All that is good and commendable now existing would continue to exist if all marriage laws were repealed tomorrow…I have an inalienable constitutional and natural right to love whom I may, to love as long or as short a period as I can, to change that love every day if I please!
Victoria Claflin Woodhull, 20 November 1871
Women must also reject their role as principal consumers in the capitalist state. Although it would be a retrogressive step to refuse to buy household appliances in that women’s work would be increased and become more confining than it need be, it would be a serious blow to the industries involved if women shared, say, one washing machine between three families, and did not regard the possession of the latest model as the necessary index of prestige and success. They could form household cooperatives, sharing their work about, and liberating each other for days on end. Their children instead of being pitted against one another could be encouraged to share the toys that lie discarded as soon as they are sick of them. This would not be so repugnant to children as parents hope. I can recall being beaten for giving away all my toys when I was about four. I really didn’t want them any more. Children do not need expensive toys, and women could reject the advertising that seeks to draw millions of pounds out of them each Christmas. Some of the mark-up on soap powders and the like could be avoided by buying unbranded goods in bulk and resisting the appeal of packaging. In the same way food can be bought in direct from the suppliers, and if women combine to cheat the middlemen they have an even better chance of making it work. ‘Cheaper by the dozen’ does not have to be limited to one family. Women ought also to get over the prejudice attaching to second-hand clothes and goods. The clothes children grow out of can be shared about and if children weren’t already victims of oversell they wouldn’t mind. Baby carriages and the like are already swapped around in most working-class families. Part of the aim of these cooperative enterprises is to break down the isolation of the single family and of the single parent, but principally I am considering ways to short-circuit the function of the women as chief fall-guys for advertising, chief spenders of the nation’s loot.

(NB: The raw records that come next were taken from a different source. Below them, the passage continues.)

(** A starred class takes bytes of the class, then goes on. *)
Lemma matchHere_star_class (p : ascii -> bool) :
  forall (s : string) (cap : option string)
         (k : string -> option string -> option R) (res : R),
    matchHere (Star (Class p)) s cap k = Some res ->
    exists x s', s = x +:+ s' /\ every p x = true /\ k s' cap = Some res.
Proof.
  intros s cap k res Hm. cbn [matchHere] in Hm.
  remember (String.length s) as fuel eqn:Hfuel in Hm. clear Hfuel.
  revert s cap Hm.
  induction fuel as [|fuel IHf]; intros s cap Hm.
  - exists EmptyString, s. auto.
  - destruct s as [|c s].
    + exists EmptyString, EmptyString. auto.
    + destruct (p c) eqn:Hp.
      * destruct (String.length s <? String.length (String c s))%nat eqn:Hlt.
        -- match type of Hm with
           | match ?t with _ => _ end = _ => destruct t as [res'|] eqn:Hstep
           end.
           ++ injection Hm as ->.
              destruct (IHf _ _ Hstep) as (x & s' & -> & Hx & Hk).
              exists (String c x), s'. cbn [every]. rewrite Hp, Hx. auto.
           ++ exists EmptyString, (String c s). auto.
        -- exists EmptyString, (String c s). auto.
      * exists EmptyString, (String c s). auto.
Qed.

(** One or more bytes of a class, captured. *)
Lemma matchHere_group_plus_class (p : ascii -> bool) :
  forall (s : string) (cap : option string)
         (k : string -> option string -> option R) (res : R),
    matchHere (Group (Plus (Class p))) s cap k = Some res ->
    exists x s', s = x +:+ s' /\ x <> EmptyString /\ every p x = true
                 /\ k s' (Some x) = Some res.
Proof.
  intros s cap k res Hm. unfold Plus in Hm.
  cbn [matchHere] in Hm. destruct s as [|c s]; [discriminate|].
  destruct (p c) eqn:Hp; [|discriminate].
  change (matchHere (Star (Class p)) s cap
            (fun s' _ => k s' (Some (consumed (String c s) s'))) = Some res) in Hm.
  apply matchHere_star_class in Hm as (x & s' & -> & Hx & Hk).
  exists (String c x), s'. split; [reflexivity|]. split; [discriminate|].
  split; [cbn [every]; now rewrite Hp, Hx|].
  replace (consumed (String c (x +:+ s')) s') with (String c x) in Hk; [exact Hk|].
  unfold consumed. change (String c (x +:+ s')) with (String c x +:+ s').
  rewrite length_append.
  replace (String.length (String c x) + String.length s' - String.length s')
    with (String.length (String c x)) by lia.
  now rewrite take_append.
Qed.

End Matcher.

Lemma captures_group (p : ascii -> bool) : captures p (Group (Plus (Class p))).
Proof.
  intros s cap k res Hm.
  apply matchHere_group_plus_class in Hm as (x & s' & _ & Hne & Hx & Hk).
  eauto.
Qed.

Lemma captures_after (p : ascii -> bool) (r1 r2 : Regexp) :
  captures p r2 -> captures p (Cat r1 r2).
Proof.
  intros H2 s cap k res Hm. cbn [matchHere] in Hm.
  apply matchHere_continues in Hm as (s1 & cap1 & Hm). eapply H2. exact Hm.
Qed.

Lemma captures_before_class (p q : ascii -> bool) (r1 : Regexp) :
  captures p r1 -> captures p (Cat r1 (Class q)).
Proof.
  intros H1 s cap k res Hm. cbn [matchHere] in Hm.
  apply H1 in Hm as (x & s' & Hne & Hx & Hm).
  destruct s' as [|c s']; [discriminate|]. destruct (q c); [|discriminate].
  eauto.
Qed.

Lemma FindStringSubmatch_captures (p : ascii -> bool) (re : Regexp) :
  captures p re ->
  forall s m g, FindStringSubmatch re s = [m; g] ->
                g <> EmptyString /\ every p g = true.
Proof.
  intros Hre s. induction s as [|c s IH]; intros m g Hfind;
    cbn [FindStringSubmatch] in Hfind;
    destruct (matchHere re _ None _) as [[s' cap]|] eqn:Hm;
    try discriminate Hfind; try (eapply IH; exact Hfind).
  all: apply Hre in Hm as (x & s1 & Hne & Hx & Hk);
    injection Hk as _ <-; injection Hfind as _ <-; auto.
Qed.

Lemma re_headRefName_captures : captures not_quote re_headRefName.
Proof.
  unfold re_headRefName.
  repeat first [ apply captures_group
               | apply captures_before_class; apply captures_group
               | apply captures_after ].
Qed.

Lemma re_branch_captures : captures not_space re_branch.
Proof.
  unfold re_branch.
  repeat first [ apply captures_group | apply captures_after ].
Qed.

Lemma re_head_captures : captures not_space re_head.
Proof.
  unfold re_head.
  repeat first [ apply captures_group | apply captures_after ].
Qed.

(** What extractBranchFromPRInfo returns: a branch of one or more bytes,
    none of them a double quote (from the headRefName field) or none of
    them white space (from the two fallback patterns), and no error; or an
    empty branch with the error. *)
Lemma extractBranchFromPRInfo_shape (w : Worker) (prInfo : string) :
  let '(branch, err) := extractBranchFromPRInfo w prInfo in
  (err = None /\ branch <> EmptyString
   /\ (every not_quote branch = true \/ every not_space branch = true))
  \/ (err = Some "could not extract branch name from PR info"
      /\ branch = EmptyString).
Proof.
  unfold extractBranchFromPRInfo.
  destruct (FindStringSubmatch_shape re_headRefName prInfo) as [->|(m & g & Hf)].
  - destruct (FindStringSubmatch_shape re_branch prInfo) as [->|(m & g & Hf)].
    + destruct (FindStringSubmatch_shape re_head prInfo) as [->|(m & g & Hf)].
      * right. split; reflexivity.
      * rewrite Hf. left.
        destruct (FindStringSubmatch_captures _ _ re_head_captures _ _ _ Hf).
        cbn. auto.
    + rewrite Hf. left.
      destruct (FindStringSubmatch_captures _ _ re_branch_captures _ _ _ Hf).
      cbn. auto.
  - rewrite Hf. left.
    destruct (FindStringSubmatch_captures _ _ re_headRefName_captures _ _ _ Hf).
    cbn. auto.
Qed.

(** X19. A branch name extractBranchFromPRInfo returns without an error is
    never empty, and it has no double quote in it or no white space in it;
    with the error the name returned is empty. *)
Theorem extractBranchFromPRInfo_result (w : Worker) (prInfo branch : string)
        (err : error) :
  extractBranchFromPRInfo w prInfo = (branch, err) ->
  (err = None ->
   branch <> EmptyString
   /\ (every not_quote branch = true \/ every not_space branch = true))
  /\ (err <> None ->
      err = Some "could not extract branch name from PR info"
      /\ branch = EmptyString).
Proof.
  intros Hex. assert (Hshape := extractBranchFromPRInfo_shape w prInfo).
  rewrite Hex in Hshape.
  destruct Hshape as [(-> & Hne & Hclass)|(-> & ->)]; split; intros H;
    try discriminate H; try (now contradiction H); auto.
Qed.

(** ** Matching forward *)

Lemma prefix_append_split (a b s : string) :
  String.prefix (a +:+ b) s
  = String.prefix a s && String.prefix b (strings.drop (String.length a) s).
Proof.
  revert s. induction a as [|x a IH]; intros s.
  - rewrite append_nil_l, prefix_nil. reflexivity.
  - rewrite append_cons. destruct s as [|y s].
    + cbn [String.prefix String.length strings.drop andb]. reflexivity.
    + cbn [String.prefix String.length strings.drop].
      destruct (ascii_dec x y); [apply IH | reflexivity].
Qed.

Section Forward.
Context {R : Type}.

Lemma matchHere_Cat (r1 r2 : Regexp) (s : string) (cap : option string)
      (k : string -> option string -> option R) :
  matchHere (Cat r1 r2) s cap k
  = matchHere r1 s cap (fun s' cap' => matchHere r2 s' cap' k).
Proof. reflexivity. Qed.

Lemma matchHere_byte (c : ascii) (s : string) (cap : option string)
      (k : string -> option string -> option R) :
  matchHere (byte_is c) s cap k
  = if String.prefix (String c EmptyString) s
    then k (strings.drop 1 s) cap else None.
Proof.
  unfold byte_is. cbn [matchHere]. destruct s as [|y s]; [reflexivity|].
  cbn [String.prefix strings.drop]. rewrite prefix_nil.
  destruct (ascii_dec c y) as [->|Hne].
  - rewrite Ascii.eqb_refl. reflexivity.
  - apply Ascii.eqb_neq in Hne. rewrite Hne. reflexivity.
Qed.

Most women would find it hard to abandon any interest in clothes and cosmetics, although many women’s liberation movements urge them to transcend such servile fripperies. As far as cosmetics are used for adornment in a conscious and creative way, they are not emblems of inauthenticity: it is when they are presented as the real thing, covering unsightly blemishes, disguising a repulsive thing so that it is acceptable to the world that their function is deeply suspect. The women who dare not go out without their false eyelashes are in serious psychic trouble. The most expensive preparations in the cosmetic line are no different in essence from the cheapest; no miraculous unguents can actually repair failing tissue. It is as well to consider diet and rest for the raw materials of beauty, and use cosmetics strictly for fun. The cheapest and some of the best fun are the colours used on the stage in greasepaint. Kohl is the best eye make-up, and the cheapest, and can be bought in various forms. Instead of the expensive extracts of coal marketed with French labels, women could make their own perfumes with spirit of camphor, and oil of cloves and frankincense, as well as crumbled lavender, patchouli and attar of roses. Instead of following the yearly changes of hairstyle, women could find the way their hair grows best and keep it that way, working the possible changes according to their own style and mood, instead of coiffing themselves in a shape ordained by fashion but not by their heads.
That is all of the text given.